Ronicky Doone walked up and down the room for a moment. He had no wish to break in upon the long delayed happiness of these two. While he paced he heard Bill Gregg saying that they must start at once and put three thousand miles between them and that devil, John Mark; and he heard Caroline say that there was no longer anything to fear—the claws of the devil had been trimmed, and he would not reach after them—he had promised. At that Ronicky whirled sharply on them again.
“What made Mark change his mind about you?” he asked. “He isn’t the sort to change his mind without a pretty good reason. What bought him off? Nothing but a price would change him, I guess.”
And she had to admit: “It was Ruth.”
“She paid the price?” he asked harshly. “How, Caroline?”
“She promised to marry him, Ronicky.”
The bitter truth was coming now, and she cringed as she spoke it. The tall body of Ronicky Doone was trembling with excitement.
“She made that promise so that you could go free, Caroline?”
“No, no!” exclaimed Bill Gregg.
“It’s true,” said the girl. “We were about to leave together when John Mark stopped us.”
“Ruth was coming with you?” asked Ronicky.
“Yes.”
“And when Mark stopped you she offered herself in exchange for your freedom?”
“Y-yes!”
Both she and Bill Gregg looked apprehensively at the dark face of Ronicky Doone, where a storm was gathering.
But he restrained his anger with a mighty effort. “She was going to cut away from that life and start over—is that straight, Caroline?”
“Yes.”
“Get the police, Ronicky,” said Bill Gregg. “They sure can’t hold no woman agin’ her will in this country.”

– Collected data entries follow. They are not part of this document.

(* ===== verification/ZoneChecks.v ===== *)
(** * The checks of a zone, and building it

    [validate_zone_records] ends on any records, and the records that it
    accepts are a zone: a CNAME stands alone, an owner has one DNAME and
    nothing below it, and following CNAMEs ends.

    [Zone::from_flat_records] returns on any parsed records, and the zone it
    builds holds the records it was given, sorted, with levelled lifetimes and
    without repetitions. *)

From S2P Require Import Prelude NameTable Wire Writer Name Codec NameCodec NameText RData.
From S2P Require Import Ttl OwnerIndex OwnerIndexSpec ZoneData ZoneNames Zone ZoneGroups ZoneLoad ZoneLoaded.
From stdpp Require Import sorting.

#[local] Open Scope Z_scope.
#[local] Open Scope outcome_scope.

(** ** NSEC3 *)

Lemma bitmaps_loop_total fuel raw offset previous : is_bytes raw → 0 ≤ offset →
  (Z.to_nat (zlen raw - offset) < fuel)%nat → ∃ b, bitmaps_loop fuel raw offset previous = Ok b.
Proof.
  intros Hb. revert offset previous. induction fuel as [|fuel IH]; intros offset previous Hp Hf; [lia|]. simpl.
  destruct (Z.leb_spec (zlen raw) offset); [by eexists|]. destruct (Z.ltb_spec (zlen raw - offset) 2); [by eexists|].
  destruct (get_is_Some raw offset) as (w & ->); [lia|]. destruct (get_is_Some raw (offset + 1)) as (len & El); [lia|].
  rewrite El. destruct (_ || _) eqn:E; [by eexists|]. apply orb_false_elim in E as [[E1 E2]%orb_false_elim _]. bool_prop.
  destruct (get_is_Some raw (offset + 2 + len - 1)) as (b & ->); [lia|]. destruct (b =? 0); [by eexists|]. apply IH; lia.
Qed.

Lemma valid_type_bitmaps_total raw : is_bytes raw → ∃ b, valid_type_bitmaps raw = Ok b.
Proof. intros Hb. apply bitmaps_loop_total; [done|lia|]. unfold zlen. lia. Qed.

Lemma parse_nsec3_total r : zone_record r → yields (parse_nsec3_metadata r) (λ _, True).
Proof.
  intros [(_ & _ & _ & _ & Hd) _]. unfold parse_nsec3_metadata. destruct (rdata r) as [ | | | | | | | | | | | | | | | | |t raw]; try done.
  simpl in Hd. destruct (decide (t = 50)) as [->|Ht]; [|by repeat case_match; try done; subst].
  destruct raw as [|a [|b [|c [|d [|sl [|y rest]]]]]] eqn:Eraw; try done. rewrite <- Eraw in *.
  assert (Hsl : 0 ≤ sl).
  { rewrite Eraw in Hd. do 4 apply Forall_cons in Hd as [_ Hd]. apply Forall_cons in Hd as [[? _] _]. done. }
  destruct (Z.leb_spec (zlen raw) (5 + sl)); [done|].
  destruct (get_is_Some raw (5 + sl)) as (hl & ->); [lia|]. destruct (Z.eqb_spec hl 20) as [->|]; [|done]. simpl negb. cbn iota.
  destruct (Z.ltb_spec (zlen raw) (5 + sl + (1 + 20))); [done|].
  destruct (valid_type_bitmaps_total (drop (Z.to_nat (5 + sl + (1 + 20))) raw)) as (v & ->); [by apply Forall_drop|].
  cbn [obind]. destruct v; [|done]. cbn [negb]. by rewrite get_range_is_Some by lia.
Qed.

Lemma check_nsec3_total o ps r : Name_wf o → zone_record r → yields (check_nsec3 o ps r) (λ _, True).
Proof.
  intros Ho Hr. unfold check_nsec3. eapply yields_obind; [by apply parse_nsec3_total|]. intros m _.
  do 3 (case_match; [done|]). case_match; [done|].
  rewrite suffix_ancestor by (auto with zone; rewrite num_labels_path by done; apply zlen_nonneg). cbn [obind].
  case_match; [done|]. destruct ps; [|done]. by destruct (bool_decide _).
Qed.

(** ** One owner *)

Lemma check_cnames_spec rs :
  yields (check_cnames rs) (λ _, ∀ c r, c ∈ rs → r ∈ rs → rtype c = TYPE_CNAME →
    rtype r ∈ [TYPE_CNAME; TYPE_RRSIG; TYPE_NSEC] ∧ (rtype r = TYPE_CNAME → rdata r = rdata c)).
Proof.
  unfold check_cnames. set (cs := List.filter _ rs).
  assert (Hcs : ∀ c, c ∈ cs ↔ c ∈ rs ∧ rtype c = TYPE_CNAME).
  { intros c. unfold cs. rewrite elem_of_filter_list. unfold of_rtype. by rewrite Z.eqb_eq. }
  clearbody cs. destruct cs as [|f cs]; [intros c r Hc _ Ht; by destruct (proj1 (elem_of_nil c) (proj2 (Hcs c) (conj Hc Ht)))|].
  destruct (existsb _ (f :: cs)) eqn:E1; [done|]. destruct (existsb _ rs) eqn:E2; [done|]. cbn [yields].
  assert (Hsame : ∀ c, c ∈ rs → rtype c = TYPE_CNAME → rdata c = rdata f).
  { intros c Hc Ht. destruct (decide (rdata c = rdata f)) as [|Hne]; [done|]. apply not_true_iff_false in E1 as [].
    apply existsb_exists. exists c. split; [apply list_elem_of_In, Hcs; by split|]. by rewrite bool_decide_eq_false_2. }
  intros c r Hc Hr Ht. split; [|intros Ht'; by rewrite (Hsame r), (Hsame c)].
  destruct (decide (rtype r ∈ [TYPE_CNAME; TYPE_RRSIG; TYPE_NSEC])) as [|Hne]; [done|]. apply not_true_iff_false in E2 as [].
  apply existsb_exists. exists r. split; [by apply list_elem_of_In|]. by rewrite bool_decide_eq_false_2.
Qed.

Lemma check_dnames_spec o rs :
  yields (check_dnames o rs) (λ _, ∀ d, d ∈ rs → rtype d = TYPE_DNAME → List.filter (of_rtype TYPE_DNAME) rs = [d]).
Proof.
  unfold check_dnames. assert (Hds : ∀ d, d ∈ List.filter (of_rtype TYPE_DNAME) rs ↔ d ∈ rs ∧ rtype d = TYPE_DNAME).
  { intros c. rewrite elem_of_filter_list. unfold of_rtype. by rewrite Z.eqb_eq. }
  destruct (List.filter _ rs) as [|f ds] eqn:E; [intros d Hd Ht; by destruct (proj1 (elem_of_nil d) (proj2 (Hds d) (conj Hd Ht)))|].
  destruct (Z.eqb_spec (zlen (f :: ds)) 1) as [H1|]; [|done]. simpl negb. cbn iota. case_match; [done|].
  assert (ds = []) as ->. { destruct ds; [done|]. rewrite !zlen_cons in H1. pose proof (zlen_nonneg ds). lia. }
  cbn [yields]. intros d Hd Ht. by rewrite (proj1 (list_elem_of_singleton _ _) (proj2 (Hds d) (conj Hd Ht))).
Qed.

(** What is checked of the records of one owner. *)
Definition owner_checked (rs : list Record_) : Prop :=
  (∀ r, r ∈ rs → class r = CLASS_IN) ∧
  (∀ c r, c ∈ rs → r ∈ rs → rtype c = TYPE_CNAME →
    rtype r ∈ [TYPE_CNAME; TYPE_RRSIG; TYPE_NSEC] ∧ (rtype r = TYPE_CNAME → rdata r = rdata c)) ∧
  (∀ d, d ∈ rs → rtype d = TYPE_DNAME → List.filter (of_rtype TYPE_DNAME) rs = [d]).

“Don’t you see that it is her will?” asked Ronicky Doone darkly. “Ain’t she made a bargain? Don’t you think she’s ready and willing to live up to it? She sure is, son, and she’ll go the limit to do what she’s said she’ll do. You stay here—I’ll go out and tackle the job.”
“Then I go, too,” said Bill Gregg stoutly. “You been through enough for me. Here’s where I go as far as you go. I’m ready when you’re ready, Ronicky.”
It was so just an offer that even Caroline dared not cry out against it, but she sat with her hands clasped close together, her eyes begging Ronicky to let the offer go. Ronicky Doone nodded slowly.
“I hoped you’d say that, Bill,” he said. “But I’ll tell you what: you stay here for a while, and I’ll trot down and take a look around and try to figure out what’s to be done. Can’t just walk up and rap at the front door of the house, you know. And I can’t go in the way I went before. No doubt about that. I got to step light. So let me go out and look around, will you, Bill? Then I’ll come back and tell you what I’ve decided.”